A
Andrew Stuart
Hello all,
I am releasing a utility called catchmail to open source under a BSD style
license.
Here is the catchmail homepage:
http://www.users.bigpond.net.au/mysite/catchmail.htm
Catchmail is a Python utility that writes emails into a Postgres database.
Catchmail's SQL schema is based on an extended version of the Yukatan data
model (a SQL schema for relational storage of email RFC822 messages).
catchmail needs real world testing and feedback however before it can
progress beyond beta release.
It's not quite ready for release however - it needs more people to try to
use it and check it out before full scale public release.
If anyone has the time or the inclination I would value a code review and
advice being given as to how to do things differently or better.
I'm no great Python programmer so any volunteers who might be interested in
helping to enhance and help support catchmail would be much appreciated. I
have set up a newsgroup at http://groups-beta.google.com/catchmail
There is also a final known problem that I would value advice on.
Everything seems to be working fine except one thing - unicode
If I create the database using this command, everything seems to run fine -
I can import 4000 emails if I create the Postgres data with this command:
createdb -U postgres catchmail;
If I create the Postgres database using this command, postgres starts to
come back with unicode errors when I do the import
createdb --encoding=UNICODE -U postgres test
The import process starts to fail on lots of messages with this error:
Database error: ERROR: invalid byte sequence for encoding "UNICODE":
0xe92062
The objective is to have the database in Unicode so I suppose its quite an
important problem to resolve. It looks to me like some sort of
encoding/decoding requirement but although I had a good look I couldn't sort
it out.
I'm afraid I don't much understand how unicode is meant to be used in this
sort of application - if you can throw any light on it for me it would be
appreciated.
How SHOULD unicode be implemented for a utility such as this? I'd like
catchmail to be as flexible as possible and to lose as little data as
possible through things like character set conversions.

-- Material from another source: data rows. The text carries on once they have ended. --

(** For [alice] moving to [aliceMoved] the image is set and the bio removed. *)
Lemma optional_fields_diff_witness :
  exists expr,
    buildUserUpdateExpression alice aliceMoved = Ok expr
    /\ SET "Image" (StringValue "https://example.org/a.png") ∈ operations expr
    /\ REMOVE "Bio" ∈ operations expr.
Proof.
  destruct (optional_fields_diff alice aliceMoved)
    as (expr & Hbuild & (Himage & _ & _) & (_ & Hbio & _)).
  exists expr. split; [exact Hbuild|]. split.
  - apply Himage; discriminate.
  - apply Hbio; [discriminate | reflexivity].
Defined.

(** C7, as amended: the diff holds [SET] for the password credential exactly
    when the new credential is not nil (it may have length zero) and its bytes
    differ from the old ones; a nil new credential gives no operation on the
    credential, and the diff never holds [REMOVE] for it. *)
Theorem credential_diff (oldUser newUser : User) :
  exists expr,
    buildUserUpdateExpression oldUser newUser = Ok expr
    /\ (forall v, SET "PasswordHash" v ∈ operations expr
          <-> exists hash, PasswordHash newUser = Some hash
                /\ default [] (PasswordHash oldUser) <> hash
                /\ v = BytesValue hash)
    /\ (PasswordHash newUser = None ->
        forall op, op ∈ operations expr -> operationName op <> "PasswordHash")
    /\ REMOVE "PasswordHash" ∉ operations expr.
Proof.
  destruct (buildUserUpdateExpression_operations oldUser newUser)
    as (expr & Hbuild & Hops & _).
  exists expr. rewrite Hops. split; [exact Hbuild|]. repeat split.
  - intros Hin. apply diffOperations_cases in Hin.
    destruct Hin as [[_ [=]]|[(h & Hh & Hne & [= ->])|[[_ [[_ [=]]|[_ [=]]]]|[_ [[_ [=]]|[_ [=]]]]]]].
    eauto.
  - intros (h & Hh & Hne & ->). apply elem_of_diffOperations. right; left.
    apply elem_of_credentialOperations. eauto.
  - intros Hnil op Hop Hname. apply diffOperations_cases in Hop.
    destruct Hop as [[_ ->]|[(h & Hh & _)|[[_ [[_ ->]|[_ ->]]]|[_ [[_ ->]|[_ ->]]]]]];
      simpl in Hname; congruence.
  - intros Hin. apply diffOperations_cases in Hin.
    destruct Hin as [[_ [=]]|[(h & _ & _ & [=])|[[_ [[_ [=]]|[_ [=]]]]|[_ [[_ [=]]|[_ [=]]]]]]].
Qed.

(** The diff from [alice] to [aliceEmptyHash] sets the credential to the
    empty slice. *)
Lemma credential_diff_witness :
  exists expr,
    buildUserUpdateExpression alice aliceEmptyHash = Ok expr
    /\ SET "PasswordHash" (BytesValue []) ∈ operations expr.
Proof.
  destruct (credential_diff alice aliceEmptyHash) as (expr & Hbuild & Hset & _).
  exists expr. split; [exact Hbuild|].
  apply Hset. exists []. repeat split. discriminate.
Defined.

(** C7, as stated, fails: going from [alice] to [aliceEmptyHash] the new
    credential is empty, yet the diff holds a [SET] for it. *)
Lemma credential_set_on_empty_hash :
  ~ credentialSetIffNonEmpty alice aliceEmptyHash.
Proof.
  intros Hclaim.
  destruct (Hclaim (mkExpression (Some [SET "PasswordHash" (BytesValue [])])) eq_refl)
    as [[Hnonempty _] _].
  destruct Hnonempty as [Hne _].
  - exists (BytesValue []). simpl. apply list_elem_of_singleton. reflexivity.
  - apply Hne. reflexivity.
Qed.

(** ** Runs *)

Lemma run_TransactWriteItems {W : Type} (client : StoreClient W)
    (input : TransactWriteItemsInput) (w : W) :
  run client (TransactWriteItems input) w
    = mkOutcome (transactWriteItems client input w).1
                (transactWriteItems client input w).2
                [CallTransactWriteItems input].
Proof.
  simpl. destruct (transactWriteItems client input w) as [r w']. reflexivity.
Qed.

(** Returning the error of a transaction as it came is the transaction. *)
Lemma run_TransactWriteItems_return {W : Type} (client : StoreClient W)
    (input : TransactWriteItemsInput) (w : W) :
  run client (err ← TransactWriteItems input;
              match err with
              | Some err => Return (Some err)
              | None => Return None
              end) w
    = run client (TransactWriteItems input) w.
Proof.
  simpl. destruct (transactWriteItems client input w) as [[e|] w']; reflexivity.
Qed.

Lemma emailOperations_changed (oldUser newUser : User) :
  Email oldUser <> Email newUser ->
  emailOperations oldUser newUser = [SET "Email" (StringValue (Email newUser))].
Proof. intros Hne. unfold emailOperations. case_decide; [contradiction|reflexivity]. Qed.

Lemma diffOperations_changed_email (oldUser newUser : User) :
  Email oldUser <> Email newUser -> diffOperations oldUser newUser <> [].
Proof.
  intros Hne Hnil.
  assert (SET "Email" (StringValue (Email newUser)) ∈ diffOperations oldUser newUser)
    as Hin.
  { apply elem_of_diffOperations. left. rewrite emailOperations_changed by exact Hne.
    apply list_elem_of_singleton. reflexivity. }
  rewrite Hnil in Hin. apply elem_of_nil in Hin. exact Hin.
Qed.

(** ** Create *)

Lemma PutUser_valid (Validate : User -> option error) (user : User)
    {W : Type} (client : StoreClient W) (w : W) :
  Validate user = None ->
  run client (PutUser Validate user) w
    = run client (TransactWriteItems (createTransaction user)) w.
Proof.
  intros Hvalid. unfold PutUser. rewrite Hvalid.
  apply run_TransactWriteItems_return.
Qed.

Lemma PutUser_invalid (Validate : User -> option error) (user : User) (e : error) :
  Validate user = Some e -> PutUser Validate user = Return (Some e).
Proof. intros Hinvalid. unfold PutUser. rewrite Hinvalid. reflexivity. Qed.

(** C9: for a user that passes validation, Create issues exactly one store
    call, a write transaction of exactly two puts: the user record on
    condition that the username does not exist, and the projection record
    (email, username) on condition that the email does not exist.  What Create
    returns and the world it leaves are those of that transaction. *)
Theorem PutUser_single_transaction (Validate : User -> option error) (user : User)
    (W : Type) (client : StoreClient W) (w : W) :
  Validate user = None ->
  let transaction :=
    [ Put UserTableName (UserItem user) "attribute_not_exists(Username)";
      Put EmailUserTableName
        (EmailUserItem (mkEmailUser (Email user) (Username user)))
        "attribute_not_exists(Email)" ] in
  calls (run client (PutUser Validate user) w) = [CallTransactWriteItems transaction]
  /\ returned (run client (PutUser Validate user) w)
       = (transactWriteItems client transaction w).1
  /\ world (run client (PutUser Validate user) w)
       = (transactWriteItems client transaction w).2.
Proof.
  intros Hvalid transaction.
  rewrite (PutUser_valid Validate user client w Hvalid).
  change (createTransaction user) with transaction.
  rewrite run_TransactWriteItems. auto.
Qed.

(** [bob] is created on the empty store by one transaction of two puts. *)
Lemma PutUser_single_transaction_witness :
  calls (run MemStore (PutUser ValidateNotBlank bob) (mkStore ∅ ∅))
    = [CallTransactWriteItems (createTransaction bob)].
Proof.
  exact (proj1 (PutUser_single_transaction ValidateNotBlank bob Store MemStore
                  (mkStore ∅ ∅) eq_refl)).
Defined.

I found some references to client encoding and multibyte in the postgres
docs here - but maybe it should be fixed in the Python code?
SET CLIENT_ENCODING TO 'value';
http://jamesthornton.com/postgres/7.3/postgres/multibyte.html
http://www.postgresql.org/docs/7.4/static/multibyte.html#MULTIBYTE-TRANSLATION-TABLE
The latest version of catchmail is the one found on the website at
http://www.users.bigpond.net.au/mysite/catchmail.htm
Any feedback on catchmail or your experience with catchmail valued.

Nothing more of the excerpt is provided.